Histochemical immunostaining has reported OA synovium to have a higher number of CD44 receptors than normal. This leads to an increase in inflammation due to the active presence of pro-inflammatory cytokines. This has further led to the increased targeting of CD44 as a therapy for OA using HA, a well-known CD44 ligand [102,103,104,105].
3.3. Self-Assembling Nanosystems
The molecular arrangement of disorganised components into ordered structures as a response to external stimulus is known as self-assembly. It is a phenomenon often found in nature. Biological nanostructures come self-assembled to form a DNA double-helix, cell membranes, peptide chains, etc. [106,107,108].

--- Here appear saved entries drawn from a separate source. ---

Lemma synced_marshals a file : synced a file → Forall (λ it, is_Some (MarshalItem it)) (ContextArchive.items a).
Proof. destruct file as [text|]; intros [H _]; [apply marshal_all_some; by eexists|rewrite H; constructor]. Qed.
(** Rewriting the file brings it in step, whatever it was before. *)
Lemma write_synced a file : Forall (λ it, is_Some (MarshalItem it)) (ContextArchive.items a) →
  let '(a', file', r) := writeFileLocked WAll a file in synced a' file' ∧ ContextArchive.items a' = ContextArchive.items a ∧ r = Ok tt.
Proof. intros [text H]%marshal_all_some. unfold writeFileLocked. rewrite H. done. Qed.
Lemma synced_same a a' file : ContextArchive.items a' = ContextArchive.items a → ContextArchive.lastOffset a' = ContextArchive.lastOffset a →
  synced a file → synced a' file.
Proof. unfold synced. by intros -> ->. Qed.
Lemma filter_marshals (f : MemoryItem.t → bool) l :
  Forall (λ it, is_Some (MarshalItem it)) l → Forall (λ it, is_Some (MarshalItem it)) (List.filter f l).
Proof. rewrite !Forall_forall. intros H it [_ Hit]%elem_of_filter_list. auto. Qed.
Lemma filter_length {A} (f : A → bool) l : (length (List.filter f l) ≤ length l)%nat.
Proof. induction l as [|x l IH]; cbn; [lia|]. destruct (f x); cbn; lia. Qed.

Lemma append_synced now item a file : Z.of_nat (length (ContextArchive.items a)) < maxInMemoryItems → synced a file →
  synced (archive_Append now WAll true item a file).1.1 (archive_Append now WAll true item a file).1.2 ∧
  (length (ContextArchive.items (archive_Append now WAll true item a file).1.1) ≤ S (length (ContextArchive.items a)))%nat.
Proof.
  intros Hl Hs. unfold archive_Append. set (it := if IsZero _ then _ else item).
  destruct (MarshalItem it) as [data|] eqn:Ed; cbn [fst snd]; [|auto].
  assert (Hn : newest (ContextArchive.items a ++ [it]) = ContextArchive.items a ++ [it]) by (apply newest_all; rewrite length_app; cbn; lia).
  split; [|change (length (newest (ContextArchive.items a ++ [it])) ≤ S (length (ContextArchive.items a)))%nat; rewrite Hn, length_app; cbn; lia].
  change (marshal_all (newest (ContextArchive.items a ++ [it])) = Some (content file +:+ data +:+ newline) ∧
          file_size (Some (content file +:+ data +:+ newline)) = Z.of_nat (String.length (content file +:+ data +:+ newline))).
  split; [|done]. rewrite Hn, marshal_all_app. cbn [marshal_all]. rewrite Ed. cbn.
  assert (marshal_all (ContextArchive.items a) = Some (content file)) as -> by (destruct file as [text|]; destruct Hs as [-> _]; done).
  cbn. by f_equal.
Qed.
Lemma load_synced a file : synced a file → synced (Load false false a file).1 file ∧ ContextArchive.items (Load false false a file).1 = ContextArchive.items a.
Proof.
  unfold Load. destruct file as [text|]; intros [H1 H2]; cbn [fst].
  - unfold file_size. cbn [content default from_option id]. rewrite H2, Z.ltb_irrefl, H2, Z.eqb_refl. done.
  - cbn. done.
Qed.
Lemma prune_synced now a file : synced a file →
  synced (PruneExpired now WAll a file).1.1 (PruneExpired now WAll a file).1.2 ∧
  (length (ContextArchive.items (PruneExpired now WAll a file).1.1) ≤ length (ContextArchive.items a))%nat.
Proof.
  intros Hs. unfold PruneExpired. set (keep := List.filter _ _). destruct (_ =? 0); [by cbn|].
  pose proof (write_synced (a <| ContextArchive.items := keep |>) file) as Hw.
  destruct (writeFileLocked WAll _ file) as [[a' file'] r].
  destruct Hw as (Hs' & Hi & ->); [by apply filter_marshals, (synced_marshals a file)|]. cbn [fst snd].
  split; [by apply (synced_same a')|]. change (length (ContextArchive.items a') ≤ length (ContextArchive.items a))%nat. rewrite Hi. apply filter_length.
Qed.
Lemma delete_synced scope a file : synced a file →
  synced (DeleteByScope scope WAll a file).1.1 (DeleteByScope scope WAll a file).1.2 ∧
  (length (ContextArchive.items (DeleteByScope scope WAll a file).1.1) ≤ length (ContextArchive.items a))%nat.
Proof.
  intros Hs. unfold DeleteByScope. destruct (String.eqb scope ""); [by cbn|]. destruct (_ =? 0); [by cbn|].
  set (a1 := a <| ContextArchive.items ::= _ |>). pose proof (write_synced a1 file) as Hw.
  destruct (writeFileLocked WAll a1 file) as [[a' file'] r].
  destruct Hw as (Hs' & Hi & ->); [by apply filter_marshals, (synced_marshals a file)|]. cbn [fst snd].
  split; [by apply (synced_same a')|]. change (length (ContextArchive.items a') ≤ length (ContextArchive.items a))%nat. rewrite Hi. apply filter_length.
Qed.
Lemma mark_synced {HC : ItemCodecOk JC} taskID stepIDs a file : synced a file →
  synced (MarkStaleByStep taskID stepIDs WAll a file).1.1 (MarkStaleByStep taskID stepIDs WAll a file).1.2 ∧
  length (ContextArchive.items (MarkStaleByStep taskID stepIDs WAll a file).1.1) = length (ContextArchive.items a).
Proof.
  intros Hs. unfold MarkStaleByStep. destruct (_ || _); [by cbn|]. set (f := λ it : MemoryItem.t, if to_mark _ _ it then _ else it).
  set (a1 := a <| ContextArchive.items ::= _ |>). assert (Hlen : length (ContextArchive.items a1) = length (ContextArchive.items a)) by apply length_fmap.
  destruct (Z.ltb_spec 0 (Z.of_nat (length (List.filter (to_mark taskID stepIDs) (ContextArchive.items a))))) as [Hpos|Hz]; cbn [fst snd].
  - pose proof (write_synced a1 file) as Hw. destruct (writeFileLocked WAll a1 file) as [[a' file'] r].
    destruct Hw as (Hs' & Hi & ->); [|cbn [fst snd]; split; [by apply (synced_same a')|]; by rewrite <- Hlen, <- Hi].
    apply Forall_fmap. pose proof (synced_marshals a file Hs) as Hm. eapply Forall_impl; [exact Hm|]. intros it Hit. unfold f. cbn.
    destruct (to_mark _ _ it); [by apply marshal_status|done].
  - split; [|done]. apply (synced_same a); [|done|done]. change (f <$> ContextArchive.items a = ContextArchive.items a).
    rewrite <- (list_fmap_id (ContextArchive.items a)) at 2. apply list_fmap_ext. intros _ it Hit%list_elem_of_lookup_2. unfold f.
    destruct (to_mark taskID stepIDs it) eqn:E; [|done]. exfalso.
    assert (it ∈ List.filter (to_mark taskID stepIDs) (ContextArchive.items a)) as Hin by by apply elem_of_filter_list.
    destruct (List.filter _ _); [by apply not_elem_of_nil in Hin|cbn in Hz; lia].
Qed.

Lemma do_archive_synced {HC : ItemCodecOk JC} o a file : Z.of_nat (length (ContextArchive.items a)) < maxInMemoryItems → synced a file →
  synced (do_archive (a, file) o).1 (do_archive (a, file) o).2 ∧
  (length (ContextArchive.items (do_archive (a, file) o).1) ≤ S (length (ContextArchive.items a)))%nat.
Proof.
  intros Hl Hs. destruct o as [now item| |now|scope|taskID stepIDs]; cbn [do_archive].
  - by apply append_synced.
  - cbn [fst snd]. destruct (load_synced a file Hs) as [? ->]. auto.
  - destruct (prune_synced now a file Hs). auto.
  - destruct (delete_synced scope a file Hs). auto.
  - destruct (mark_synced taskID stepIDs a file Hs) as [? ->]. auto.
Qed.
Lemma run_archive_synced {HC : ItemCodecOk JC} ops : ∀ a file,
  Z.of_nat (length (ContextArchive.items a)) + Z.of_nat (length ops) ≤ maxInMemoryItems → synced a file →
  let st := fold_left do_archive ops (a, file) in
  synced st.1 st.2 ∧ Z.of_nat (length (ContextArchive.items st.1)) ≤ maxInMemoryItems.
Proof.
  induction ops as [|o ops IH]; intros a file Hb Hs; cbn [fold_left length] in *; [cbn; split; [done|lia]|].
  destruct (do_archive_synced o a file) as [Hs' Hl']; [lia|done|]. destruct (do_archive (a, file) o) as [a' file'].
  apply IH; [cbn in Hl'; lia|done].
Qed.
(** A fresh archive that reads a file of lines. *)
Lemma fresh_load {HC : ItemCodecOk JC} l text : marshal_all l = Some text → Z.of_nat (length l) ≤ maxInMemoryItems →
  let a := (Load false false NewContextArchive (Some text)).1 in ContextArchive.items a = l ∧ synced a (Some text).
Proof.
  intros Hm Hl. cbv zeta. unfold Load, file_size. cbn [content default from_option id].
  change (ContextArchive.lastOffset NewContextArchive) with 0. rewrite (proj2 (Z.ltb_ge _ _)) by lia.
  change (ContextArchive.lastOffset NewContextArchive) with 0. destruct (Z.eqb_spec (Z.of_nat (String.length text)) 0) as [E|E].
  - assert (text = "") as -> by (destruct text; [done|cbn in E; lia]). apply marshal_all_empty in Hm as ->. done.
  - assert (Hd : string_drop (Z.to_nat 0) text = text) by apply String.string_of_list_ascii_of_string.
    rewrite Hd, (decode_lines l text Hm). cbn [fst].
    assert (Hi : newest ([] ++ l) = l) by by apply newest_all.
    split; [exact Hi|]. split; [|done]. change (marshal_all (newest ([] ++ l)) = Some text). by rewrite Hi.
Qed.
(** What dropping a tier keeps: everything of other tiers, in its order, and the
    total stays the total. *)
Lemma dropTier_spec tier budget blocks : ∀ total, tier ≠ GovTierProtected →
  let '(result, total') := dropTier blocks tier total budget in
  total' - EstimateBlocksTokens result = total - EstimateBlocksTokens blocks ∧ result `sublist_of` blocks ∧
  (∀ p : ContentBlock.t → bool, (∀ b, tier_of b = tier → p b = false) → List.filter p result = List.filter p blocks) ∧
  (total' > budget → ∀ b, b ∈ result → tier_of b ≠ tier).
Proof.
  intros total Ht. revert total. induction blocks as [|b blocks IH]; intros total; cbn [dropTier].
  { split_and!; [done|done|done|]. intros _ b Hb. by apply not_elem_of_nil in Hb. }
  assert (Hp : String.eqb (tier_of b) tier && negb (is_protected b) = true ↔ tier_of b = tier).
  { rewrite andb_true_iff, String.eqb_eq, negb_true_iff. unfold is_protected. rewrite String.eqb_neq. split; [tauto|intros ->; auto]. }
  destruct (String.eqb (tier_of b) tier && negb (is_protected b)) eqn:E.
  - apply proj1 in Hp. specialize (Hp eq_refl). destruct (Z.leb_spec (total - block_tokens b) budget) as [Hle|Hgt].
    + rewrite tokens_cons. split_and!; [lia|by constructor| |lia]. intros p Hf. cbn. by rewrite Hf.
    + specialize (IH (total - block_tokens b)). destruct (dropTier blocks tier (total - block_tokens b) budget) as [result total'].
      destruct IH as (H1 & H2 & H3 & H4). rewrite tokens_cons. split_and!; [lia|by constructor| |done]. intros p Hf. cbn. by rewrite Hf, H3.
  - specialize (IH total). destruct (dropTier blocks tier total budget) as [result total'].
    destruct IH as (H1 & H2 & H3 & H4). rewrite !tokens_cons. split_and!; [lia|by constructor|intros p Hf; cbn; by rewrite H3|].
    intros Hgt b' [->|Hb]%elem_of_cons; [|by apply H4]. intros E'. apply Hp in E'. congruence.
Qed.
(** A block with its text changed. *)
Definition retexted (b b' : ContentBlock.t) : Prop := b' = b <| ContentBlock.Text := ContentBlock.Text b' |>.
Lemma retexted_refl b : retexted b b.
Proof. by destruct b. Qed.
Lemma retexted_text b t : retexted b (b <| ContentBlock.Text := t |>).
Proof. by destruct b. Qed.
(** Two lists of blocks that differ only in texts of blocks that are not protected. *)
Definition same_but_text (blocks blocks' : list ContentBlock.t) : Prop :=
  Forall2 (λ b b', retexted b b' ∧ (is_protected b = true → b' = b)) blocks blocks'.
Lemma same_but_text_refl blocks : same_but_text blocks blocks.
Proof. unfold same_but_text. induction blocks; constructor; [|done]. split; [apply retexted_refl|done]. Qed.
Lemma same_but_text_trans l1 l2 l3 : same_but_text l1 l2 → same_but_text l2 l3 → same_but_text l1 l3.
Proof.
  unfold same_but_text. intros H. revert l3. induction H as [|b b' l l' [R1 P1] _ IH]; inversion 1 as [|? b'' ? ? [R2 P2] ?]; subst; constructor; [|auto].
  unfold retexted in *. split; [rewrite R2, R1; by destruct b|]. intros Hb. specialize (P1 Hb). subst b'. by apply P2.
Qed.
Lemma same_but_text_protected blocks blocks' : same_but_text blocks blocks' →
  List.filter is_protected blocks' = List.filter is_protected blocks.
Proof.
  induction 1 as [|b b' l l' [Hr Hp] _ IH]; cbn; [done|].
  assert (Hb : is_protected b' = is_protected b) by (rewrite Hr; by destruct b). rewrite Hb, IH.
  destruct (is_protected b); [by rewrite Hp|done].
Qed.
Lemma compressTier1_spec budget blocks : ∀ total,
  let '(result, total') := compressTier1 blocks total budget in
  total' - EstimateBlocksTokens result = total - EstimateBlocksTokens blocks ∧ same_but_text blocks result.
Proof.
  induction blocks as [|b blocks IH]; intros total; cbn [compressTier1]; [split; [done|constructor]|].
  destruct (negb (String.eqb (tier_of b) GovTier1) || _) eqn:E.
  - specialize (IH total). destruct (compressTier1 blocks total budget) as [result total']. destruct IH as [H1 H2].
    rewrite !tokens_cons. split; [lia|]. constructor; [split; [apply retexted_refl|done]|done].
  - set (c := CompressRoleInstruction (ContentBlock.Text b)) in *. set (t1 := total - _).
    assert (Hb : retexted b (b <| ContentBlock.Text := c |>) ∧ (is_protected b = true → b <| ContentBlock.Text := c |> = b)).
    { split; [apply retexted_text|]. apply orb_false_iff in E as [E%negb_false_iff%String.eqb_eq _]. unfold is_protected. by rewrite E. }
    assert (Ht : block_tokens (b <| ContentBlock.Text := c |>) = gov_EstimateTokens c) by done.
    destruct (t1 <=? budget).
    + rewrite !tokens_cons, Ht. unfold t1. split; [lia|]. constructor; [done|apply same_but_text_refl].
    + specialize (IH t1). destruct (compressTier1 blocks t1 budget) as [result total']. destruct IH as [H1 H2].
      rewrite !tokens_cons, Ht. unfold t1 in *. split; [lia|]. by constructor.
Qed.
(** C22: A call goes only where the step was authorized, or where the decision model
    sent it: when every binding routed from the step's own kept at least one tool (an
    empty list means every tool, [exhausted_budget_opens], [privileged_only_opens]), a
    call resolved to a server is to one of the step's servers and to a tool that is
    not switched off; if the step has an allow-list there, the tool is on it, or else
    the decision model named it for this task, which nothing compares with the
    allow-list ([model_widens]); and a tool not called before is none of the
    privileged ones.  Without a decision model the allow-list always holds. *)
Theorem calls_authorized {SL : Sorter} unicode_word math_Log qord corpus Embed embeddings systemOne boost hook spawn_failed req reg called tool :
  let '(reg', routed) := Route unicode_word math_Log qord corpus Embed embeddings systemOne boost hook req reg in
  (∀ b, b ∈ routed → IsRestricted b = true) →
  let id := ResolveToolMCP reg' spawn_failed tool (stickyUnionBindings routed (RouteRequest.Bindings req) called) in
  id ≠ "" →
  ∃ b, b ∈ RouteRequest.Bindings req ∧ MCPBinding.MCPID b = id ∧
    (IsRestricted b = true → tool ∈ MCPBinding.AllowedTools b ∨ named_by_model systemOne (RouteRequest.Task req) tool) ∧
    (systemOne = None → IsRestricted b = true → tool ∈ MCPBinding.AllowedTools b) ∧
    toolEnabled (hub_GetMCP reg' id) tool = true ∧ (tool ∉ called → privileged tool = false).
Proof.
  destruct (Route _ _ _ _ _ _ _ _ _ req reg) as [reg' routed] eqn:ER. intros Hr.
  set (bs := stickyUnionBindings routed (RouteRequest.Bindings req) called). intros id.
  assert (∀ b, b ∈ bs → IsRestricted b = true) as Hbs.
  { intros b (b0 & Hb0 & _ & H & _)%sticky_spec. auto. }
  assert (List.find (declares reg' tool) bs = None) as Hd.
  { destruct (List.find _ bs) as [b|] eqn:Ef; [|done]. apply List.find_some in Ef as [Hb%list_elem_of_In Hd]. unfold declares in Hd. by rewrite (Hbs b Hb) in Hd. }
  unfold id, ResolveToolMCP. rewrite Hd. destruct (List.find (lists reg' tool) bs) as [b|] eqn:Ef; [|by rewrite (healthiest_open _ _ _ _ _ _ Hbs)].
  intros _. apply List.find_some in Ef as [Hb%list_elem_of_In Hl]. unfold lists in Hl.
  apply andb_true_iff in Hl as [[_ Ht%containsStr_spec]%andb_true_iff He].
  apply sticky_spec in Hb as (b1 & Hb1 & Eid & _ & Hin).
  assert (∃ b0 m, b0 ∈ RouteRequest.Bindings req ∧ MCPBinding.MCPID b0 = MCPBinding.MCPID b1 ∧
    (∀ t, t ∈ MCPBinding.AllowedTools b1 → routable systemOne (RouteRequest.Task req) b0 m t ∧ privileged t = false)) as (b0 & m & H1 & H2 & H3).
  { eapply route_bindings_routable. unfold Route in ER. rewrite ER. exact Hb1. }
  destruct (Hin tool Ht) as [Ht1|[Ha Hc]].
  - destruct (H3 tool Ht1) as [Ho Hp].
    assert (IsRestricted b0 = true → tool ∈ MCPBinding.AllowedTools b0 ∨ named_by_model systemOne (RouteRequest.Task req) tool) as Hal.
    { intros Hb0. destruct Ho as [Ho|Ho]; [left|by right]. unfold offered in Ho. by rewrite Hb0 in Ho. }
    exists b0. split_and!; [done|congruence|done| |done|done].
    intros -> Hb0. destruct (Hal Hb0) as [?|Hn]; [done|]. by apply no_model_names in Hn.
  - apply authorized_spec in Ha as (b2 & Hb2 & E2 & Ht2). exists b2. split_and!; first [done|by intros _; left].
Qed.

(** ** Examples *)

Definition ex_server (tools : list string) : MCPDef.t := MCPDef.mk false [] tools [] None "run" "".
Definition ex_servers : Servers.t :=
  Servers.mk (list_to_map [("files", ex_server ["read_file"; "delete_file"; "orchestrator_run_command"]); ("mail", ex_server ["send_mail"; "list_mail"])]) ∅.
Definition ex_task (task : string) (bs : list MCPBinding.t) (budget : Z) : RouteRequest.t := RouteRequest.mk task bs 0 false budget "".
Definition route_ex (one : option (string → list string → option (list (string * gmap string any)))) (req : RouteRequest.t) : list MCPBinding.t :=
  (Route (SL := insertion_sorter) (λ _, false) id (λ _, []) None None ∅ one None None req ex_servers).2.
Definition resolve_ex (bs : list MCPBinding.t) (tool : string) : string := ResolveToolMCP ex_servers (λ _, false) tool bs.
Lemma calls_authorized_witness :
  resolve_ex (stickyUnionBindings (route_ex None (ex_task "read the file" [MCPBinding.mk "files" ["read_file"] []] 0))
                [MCPBinding.mk "files" ["read_file"] []] {["delete_file"]}) "read_file" = "files" ∧
  ∃ b, b ∈ [MCPBinding.mk "files" ["read_file"] []] ∧ MCPBinding.MCPID b = "files" ∧ (IsRestricted b = true → "read_file" ∈ MCPBinding.AllowedTools b) ∧
    toolEnabled (hub_GetMCP ex_servers "files") "read_file" = true ∧ ("read_file" ∉ ({["delete_file"]} : gset string) → privileged "read_file" = false).
Proof.
  split; [vm_compute; reflexivity|].
  pose proof (calls_authorized (SL := insertion_sorter) (λ _, false) id (λ _, []) None None ∅ None None None (λ _, false)
    (ex_task "read the file" [MCPBinding.mk "files" ["read_file"] []] 0) ex_servers {["delete_file"]} "read_file") as H.
  assert (Route (SL := insertion_sorter) (λ _, false) id (λ _, []) None None ∅ None None None
    (ex_task "read the file" [MCPBinding.mk "files" ["read_file"] []] 0) ex_servers = (ex_servers, [MCPBinding.mk "files" ["read_file"] []])) as E by (vm_compute; reflexivity).
  rewrite E in H. cbv iota zeta in H.
  assert (ResolveToolMCP ex_servers (λ _, false) "read_file" (stickyUnionBindings [MCPBinding.mk "files" ["read_file"] []]
    (RouteRequest.Bindings (ex_task "read the file" [MCPBinding.mk "files" ["read_file"] []] 0)) {["delete_file"]}) = "files") as E2 by (vm_compute; reflexivity).
  rewrite E2 in H. destruct H as (b & H1 & H2 & _ & H3 & H4); [|discriminate|].
  - intros b Hb. apply list_elem_of_singleton in Hb as ->. reflexivity.
  - exists b. split; [exact H1|]. split; [exact H2|]. split; [exact (H3 eq_refl)|exact H4].
Defined.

Vafaei et al. tested a budesonide (BDS)-loaded self-assembled HA nanosystem as a therapeutic agent for inflamed intestinal mucosa caused by inflammatory bowel disease (IBD) [109]. The self-assembling effect was enhanced by amphiphilic chemical modifications to the HA backbone. The 10 and 25 kDa HAs were tested and the thin-film hydration method was used to load BDS. The human colon carcinoma cell line was used for in vitro tests. The increased degree of chemical modification led to a decrease in the size of nanoparticles. The size for 10 kDa HA decreased by 97 nm and, for 25 kDa HA, the size decreased by 61 nm.
Mota et al. synthesized a PLGA-loaded HA hybrid systems for viscosupplementation in OA [110]. The group used 1500–1800 kDa HA, 45–75 kDa PLGA and a modified spontaneous emulsification/solvent diffusion method for synthesis. Oleic acid was also used to propagate long-term controlled drug release and provide stability to the nanosystem. DLS was used to check the size of HA-loaded PLGA particles (373 nm) and oleic-acid-modified particles (4561 nm). The increase in the size of particles with oleic acid was attributed to particle agglomeration. Since DLS cannot differentiate between particle agglomeration and a large size, atomic force microscopy (AFM) was used to check the size of oleic-acid-modified particles, which showed a particle size of 409 nm. The use of the hybrid system for HA administration increased the drug release rate to up to 8 h, as compared to the instant dissolution of free HA. The in vivo anti-inflammatory effect was tested for free HA solution (76.9%) and HA-PLGA particles (82.6%).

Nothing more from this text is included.